Fatture alterate per 12 milioni di euro: perquisizioni nel mondo del calcio

Ancora un’altra tegola nel mondo del calcio. Sono infatti in corso proprio in queste ore perquisizioni e sequestri per reati di evasioni fiscale e false fatturazioni. Ad essere finiti nel mirino della Procura di Napoli, coadiuvata dal lega calcioprocuratore aggiunto Vincenzo Piscitelli e dai Pm Vincenzo Ranieri, Danilio De Simone e Stefano Capuano sono ben 64 persone, tra le quali risultano molti nomi importanti. Il presidente del Napoli Aurelio De Laurentis, il presidente della Lazio Claudio Lotito, il dirigente del Milan Adriano Galliani, Alessandro Moggi, ed anche alcuni calciatori.

L’importo complessivo del meccanismo d’alterazione delle fatture ammonta a circa 12 milioni di euro e vedrebbe coinvolte 35 società tra seria A e B. “Il meccanismo fraudolento architettato per sottrarre materiale imponibile alle casse dello Stato” consisteva nel far emettere fatture ai procuratori degli atleti “in maniera fittizia alle sole società calcistiche, simulando che l’opera d’intermediazione (degli stessi procuratori) fosse resa nell’interesse esclusivo dei club, mentre di fatto venivano tutelati gli interessi degli atleti assistiti dagli agenti medesimi”.

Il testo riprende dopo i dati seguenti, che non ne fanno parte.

Lemma split_loop_spec s sep : sep <> [] -> forall fuel j start,
  (start <= j <= length s)%nat -> (length s - j < fuel)%nat -> unseen s sep start j ->
  split_loop fuel s sep j start <> [] /\ joined sep (split_loop fuel s sep j start) = drop start s /\
  Forall (sep_free sep) (split_loop fuel s sep j start).
Proof.
  intros Hsep. assert (1 <= length sep)%nat as Hs1 by (destruct sep; [done|cbn; lia]).
  induction fuel as [|fuel IH]; intros j start Hj Hf Hu; [lia|]. cbn [split_loop].
  destruct (Z.ltb_spec (Z.of_nat j) (Z.of_nat (length s) - (Z.of_nat (length sep) - 1))) as [Hlt|Hge].
  - destruct (is_prefix sep (drop j s)) eqn:E.
    + apply is_prefix_drop in E. rewrite drop_drop in E.
      destruct (IH (j + length sep)%nat (j + length sep)%nat) as (Hne & Hjn & Hfa); [lia|lia|intros k; lia|].
      split; [done|]. split; [|by constructor; [apply sep_free_token|]].
      rewrite joined_cons, Hjn, <- E by done. rewrite <- (take_drop (j - start) (drop start s)) at 2.
      rewrite drop_drop. do 2 f_equal. lia.
    + apply IH; [lia|lia|]. intros k Hk. destruct (decide (k = j)) as [->|]; [done|]. apply Hu. lia.
  - cbn [joined]. split; [done|]. split; [by rewrite take_ge by (rewrite length_drop; lia)|].
    constructor; [|constructor]. apply sep_free_token; [done|]. intros k Hk.
    destruct (decide (k < j)%nat); [apply Hu; lia|].
    destruct (is_prefix sep (drop k s)) eqn:E; [|done]. apply is_prefix_drop in E.
    apply (f_equal length) in E. rewrite length_app, length_drop in E. lia.
Qed.

Lemma new_tokens_hold ts :
  Forall (fun t => Z.of_nat (length t) < 2 ^ 31 - 1) ts ->
  exists tokens, mapM (fun t => sdsnewlen (Some t) (length t)) ts = Some tokens /\ Forall2 holds tokens ts.
Proof.
  induction 1 as [|t ts Ht _ (tokens & E & IH)]; [by exists []|]. destruct (sdsnewlen_holds t Ht) as (h & Eh & Hh).
  exists (h :: tokens). cbn [mapM]. rewrite Eh, E. by split; [|constructor].
Qed.

Lemma joined_length sep ts t : t ∈ ts -> (length t <= length (joined sep ts))%nat.
Proof.
  induction ts as [|u ts IH]; intros Hin; [by apply not_elem_of_nil in Hin|].
  destruct ts as [|u' ts]; [apply list_elem_of_singleton in Hin as ->; done|].
  rewrite joined_cons, !length_app by done. apply elem_of_cons in Hin as [->|Hin]; [lia|]. specialize (IH Hin). lia.
Qed.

In poche parole ciò che veniva alterato era la natura dell’importo versato dalle società ai calciatori, facendo risultare come compenso per un servizio ciò che invece era uno stipendio. Sostiene ancora la Procura: “l’importo pagato dal club costituiva un reddito da imputare effettivamente al calciatore e di conseguenza la società ometteva il pagamento delle ritenute fiscali e previdenziali”. Adesso, con i blitz in corso presso abitazioni ed altri luoghi frequentati da calciatori e procuratori coinvolti nell’indagine, le Fiamme Gialle sono alla ricerca di eventuali documentazioni bancarie inerenti ai fatti in questione.